Exercise data
◇ ◇ ◇ ◇ ◇ ◇ ◇
(** C32. A UDP datagram arrives: when the next hop's MAC is known, [udp_send]
    succeeds and puts one frame on the wire; any host with that destination
    address that handles the frame passes source address, source port and
    exactly the payload to the handler bound to the destination port. *)
Theorem udp_end_to_end A B dst sp dp payload mac i h :
  wf_ip A → is_u32 dst → is_u16 sp → is_u16 dp → Forall is_u8 payload →
  Z.of_nat (length payload) ≤ 1472 → length mac = 6%nat → known_hop dst A = Some mac →
  local_ip B = dst ∨ dst = BROADCAST_IP →
  first_index (λ b, udp_match dp b && negb (ub_handler b =? 0)) (bindings B) = Some i →
  ub_handler (nth i (bindings B) udp_empty) = h →
  ∃ frame A' B', udp_send poll iters dst sp dp payload A = Ret (true, A') ∧
    sent A' = sent A ++ [frame] ∧ eth_handle_frame tcp frame B = Ret B' ∧
    calls B' = calls B ++ [mk_call h (local_ip A) sp payload].
Proof. apply udp_delivered. Qed.
End e2e.

(** ** Defects the model shows *)

(** [ip_handle_packet] does not compare the total length with the header
    length: a 20-byte packet that claims a total length of 0 is passed to the
    transport layer with a length of 65516 bytes (and read far past the frame). *)
Theorem ip_short_total_len_wraps s :
  local_ip s = 0 →
  ip_demux (ip_header 0 7 IP_PROTO_UDP 0 1 2) s = ToUdp 1 [] 65516.
Proof. intros E. unfold ip_demux. by rewrite E. Qed.

(** The 16-bit total in [ip_send] wraps: a payload of 65530 bytes passes
    the MTU check and is copied past the end of the 1500-byte packet buffer. *)
Theorem ip_send_length_wraps poll iters s mac p payload :
  known_hop 3232235777 s = Some mac → Z.of_nat (length payload) = 65530 →
  ip_send poll iters 3232235777 p payload s = Undef.
Proof.
  intros Hk Hl. unfold ip_send. unfold known_hop in Hk. change (3232235777 =? BROADCAST_IP) with false in *.
  cbn [orb]. unfold arp_resolve. rewrite Hk, Hl.
  change (ETH_MTU <? u16 (20 + 65530)) with false. change (ETH_MTU <? 20 + 65530) with true. done.
Qed.

(** ** Instances *)

Definition host_a : net :=
  mk_net [2; 0; 0; 0; 0; 1] 3232235777 4294967040 3232235777 0 7
    [mk_arp true 3232235778 [2; 0; 0; 0; 0; 2]] [] [] [].
Definition host_b : net :=
  mk_net [2; 0; 0; 0; 0; 2] 3232235778 4294967040 3232235777 0 7 (replicate 16 arp_empty)
    [mk_binding true 53 9] [] [].

Lemma ip_header_checksum_valid_witness :
  net_ip_checksum (ip_header 84 1 17 (net_htons (net_ip_checksum (ip_header 84 1 17 0 3232235777 3232235778)))
    3232235777 3232235778) = 0.
Proof. apply ip_header_checksum_valid; done. Defined.

Lemma udp_checksum_valid_witness :
  let ck := net_htons (net_udp_checksum 3232235777 3232235778 (udp_header 1024 53 11 0 ++ [1; 2; 3]) 11) in
  ck ≠ 0 ∧ net_udp_checksum 3232235777 3232235778 (udp_header 1024 53 11 ck ++ [1; 2; 3]) 11 = 0.
Proof.
  split; [by vm_compute|].
  apply (udp_checksum_valid 3232235777 3232235778 1024 53 [1; 2; 3]); [done|done|by repeat constructor|simpl; lia].
Defined.

Lemma arp_insert_lookup_witness :
  arp_cache_lookup 5 (arp_cache_insert 5 [1; 2; 3; 4; 5; 6] host_b) = Some [1; 2; 3; 4; 5; 6].
Proof. by apply (arp_insert_lookup 5 [1; 2; 3; 4; 5; 6] host_b). Defined.

Lemma udp_end_to_end_witness : ∃ frame A' B',
  udp_send (λ s, s) (λ _, 0%nat) 3232235778 1024 53 [104; 105] host_a = Ret (true, A') ∧
  sent A' = [frame] ∧ eth_handle_frame (λ _ _ s, s) frame host_b = Ret B' ∧
  calls B' = [mk_call 9 3232235777 1024 [104; 105]].
Proof.
  destruct (udp_end_to_end (λ s, s) (λ _, 0%nat) (λ _ _ s, s) host_a host_b 3232235778 1024 53 [104; 105]
    [2; 0; 0; 0; 0; 2] 0 9) as (f & A' & B' & H); try done; [by repeat constructor|by left|].
  exists f, A', B'. exact H.
Defined.

Lemma ip_short_total_len_wraps_witness :
  ip_demux (ip_header 0 7 IP_PROTO_UDP 0 1 2) (ip_init host_a) = ToUdp 1 [] 65516.
Proof. by apply (ip_short_total_len_wraps (ip_init host_a)). Defined.

Lemma ip_send_length_wraps_witness : ∃ payload,
  ip_send (λ s, s) (λ _, 0%nat) 3232235777 6 payload (arp_cache_insert 3232235777 [1; 1; 1; 1; 1; 1] host_b) = Undef.
Proof.
  exists (replicate (Z.to_nat 65530) 0).
  apply (ip_send_length_wraps _ _ _ [1; 1; 1; 1; 1; 1]); [reflexivity|].
  rewrite length_replicate. lia.
Defined.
◇ ◇ ◇ ◇ ◇ ◇ ◇
How to complete this task
Write the lines out again exactly, from the one containing "Lemma ip_send_length_wraps_witness : ∃" through the last line of the records, and include no other lines.

Solution to this task
Lemma ip_send_length_wraps_witness : ∃ payload,
  ip_send (λ s, s) (λ _, 0%nat) 3232235777 6 payload (arp_cache_insert 3232235777 [1; 1; 1; 1; 1; 1] host_b) = Undef.
Proof.
  exists (replicate (Z.to_nat 65530) 0).
  apply (ip_send_length_wraps _ _ _ [1; 1; 1; 1; 1; 1]); [reflexivity|].
  rewrite length_replicate. lia.
Defined.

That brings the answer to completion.